Breaking down the NFL’s arrest record
Football is violent. That’s part of the reason we love it. We probably encourage the violence a bit too much, but that is the state of the sport in 2014.
It probably shouldn’t come as too much of a surprise that NFL players seem to take their work home with them. Since 2000, there have been 769 arrests of football players. To be fair, they aren’t all like Aaron Hernandez and Ray Rice.
Some NFL players just park in handicapped spots or get drunk, mess with cops and hide themselves in a pile of mulch. Whatever floats your boat, I guess.
The San Diego Union-Tribune has to put together a fantastic database on all the NFL arrests since 2000, and I decided to use it to figure out some things about the NFL.
There have been some decent analyses of the NFL arrest data in the last month or so, but I thought I’d put the data in a language that people who play sports and like sports might understand: tables and brackets.
Just to clarify: I’m not making light of these arrest stats, but they’re starting to get to the point where they are ridiculous.
Here’s how each division would look based on the number of arrests on each team:
As you can see, the AFC West takes the cake for most arrests. Those four teams combined for over 122 arrests since 2000. That’s nearly 9 arrests per year.
But who comes out on top (or bottom, really) when these teams go head-to-head? What if they were pitted against each other in a tournament format, a sort of Terri-Bowl, if you will.
I took the team with the most arrests for each division, and the top two remaining teams to fill the wildcard spots. Where there was a tie in arrest numbers, I took the team with the most recent arrest.
The tournament bracket was just head-to-head on total arrests.
So Minnesota is the big loser. 47 arrests in 14 years. That means someone was basically getting arrested every four months since we were all freaking out about Y2K.
Vikings players were arrested 47 times in 14 years.

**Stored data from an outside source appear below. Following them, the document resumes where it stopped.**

(** A registration. *)
Lemma sys_ok_joins s s' live conn c c' :
  sys_ok s live -> live !! conn = Some c -> cn_registered c = false ->
  cn_registered c' = true -> cn_controllerID c' <> "" -> cn_frameMode c' <> FrameModeAuto ->
  joins conn (cn_controllerID c') (cn_frameMode c') s s' -> sys_ok s' (<[conn := c']> live).
Proof.
  intros [Hg Hc Ho Hr (modes & Hw & Hm)] Hl Hreg Hreg' Hid Hmode (Hn & Ho' & (Ha & Hcs & Hcnt) & new & Hw' & Hf).
  pose proof (Hm _ _ Hl) as Hclean. rewrite Hreg in Hclean.
  assert (forall id conn0 mode, online (srv_sessions s') !! id = Some (conn0, mode) <->
    exists x, <[conn := c']> live !! conn0 = Some x /\ cn_registered x = true /\ cn_controllerID x = id
      /\ cn_frameMode x = mode) as Ho2.
  { intros id conn0 mode. rewrite Ho', lookup_insert_Some, Ho. setoid_rewrite lookup_insert_Some. split.
    - intros [[<- [= <- <-]]|[Hne (x & Hx & Hxr & Hxi & Hxm)]]; [exists c'; naive_solver|].
      exists x. split; [right; split; [|done]|done]. intros <-. congruence.
    - intros (x & [[<- <-]|[Hne Hx]] & Hxr & <- & <-); [by left|]. right. split; [|by eauto].
      intros He. assert (online (srv_sessions s) !! cn_controllerID x = Some (conn0, cn_frameMode x)) as Hx2.
      { apply Ho. by exists x. }
      congruence. }
  split.
  - by apply (guard_ok_eq _ _ (srv_guard s)).
  - intros conn0. rewrite Hcs, Hc, lookup_insert_is_Some. split; [|intros [<-|[? ?]]; [by exists c|done]].
    intros ?. destruct (decide (conn = conn0)); auto.
  - exact Ho2.
  - intros conn0 x [[<- <-]|[? Hx]]%lookup_insert_Some; [done|by eauto].
  - exists (fun conn0 => if decide (conn0 = conn) then cn_frameMode c' else modes conn0). rewrite Hw'. split.
    + apply Forall_app. split.
      * apply Forall_forall. intros w Hin. rewrite Forall_forall in Hw. rewrite decide_False; [by apply Hw|].
        intros <-. apply Hclean, list_elem_of_fmap. by exists w.
      * eapply Forall_impl; [exact Hf|]. intros w (id & mode & (x & Hx & Hxr & _ & <-)%Ho2 & Hgf).
        apply lookup_insert_Some in Hx as [[Heq <-]|[Hne Hx]]; [by rewrite decide_True|]. rewrite decide_False by done.
        specialize (Hm _ _ Hx). rewrite Hxr in Hm. by rewrite Hm.
    + intros conn0 x [[<- <-]|[Hne Hx]]%lookup_insert_Some; [by rewrite Hreg', decide_True|].
      rewrite decide_False by done. pose proof (Hm _ _ Hx) as Hmx. destruct (cn_registered x) eqn:Exr; [done|].
      rewrite fmap_app, elem_of_app. intros [?|(w & -> & Hin)%list_elem_of_fmap]; [done|].
      rewrite Forall_forall in Hf. destruct (Hf w Hin) as (id & mode & (y & Hy & Hyr & _)%Ho2 & _).
      rewrite lookup_insert_ne in Hy by done. congruence.
Qed.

I’ve been trying to figure out how the arrest rate compares to the general American public, but it’s pretty hard to tell. According to the Census Bureau, there were 308,745,538 people in the US in 2010, and according to the Dept. of Justice, 13,122,110 people were arrested that year. That works out to an arrest rate of about 4.2% for the general American population.
Amazingly, my guess for the NFL arrest rate is actually lower. If you take a 53-man roster for 32 teams (or 31 teams for the two years before the Texans came into existence) and multiply that by 14 years, you get a very conservative guess of 25,334 athletes been in the NFL over the period in question. Divide the 769 arrested by that number, and you get an arrest rate of about 3.03%. Check this out if you want to check my math.
Interestingly, there were 186,378 arrests in Minnesota in 2010, with a population of 5,303,925. That works out as an arrest rate of about 3.5%, less than the US overall, but still more than the NFL’s rate.
While the NFL’s arrest rate is lower, I guess the difference is the average US offender isn’t on TV every Sunday and earning at least $420,000 a year, unless they’re really wealthy and happened to wind up on an episode of COPS, maybe. There’s the sentiment that sports stars are supposed to be role models for America’s youth, but really, they’re a bunch of dudes trying to beat each other for our entertainment. And I guess if there’s more of us getting arrested than them, then can we really complain?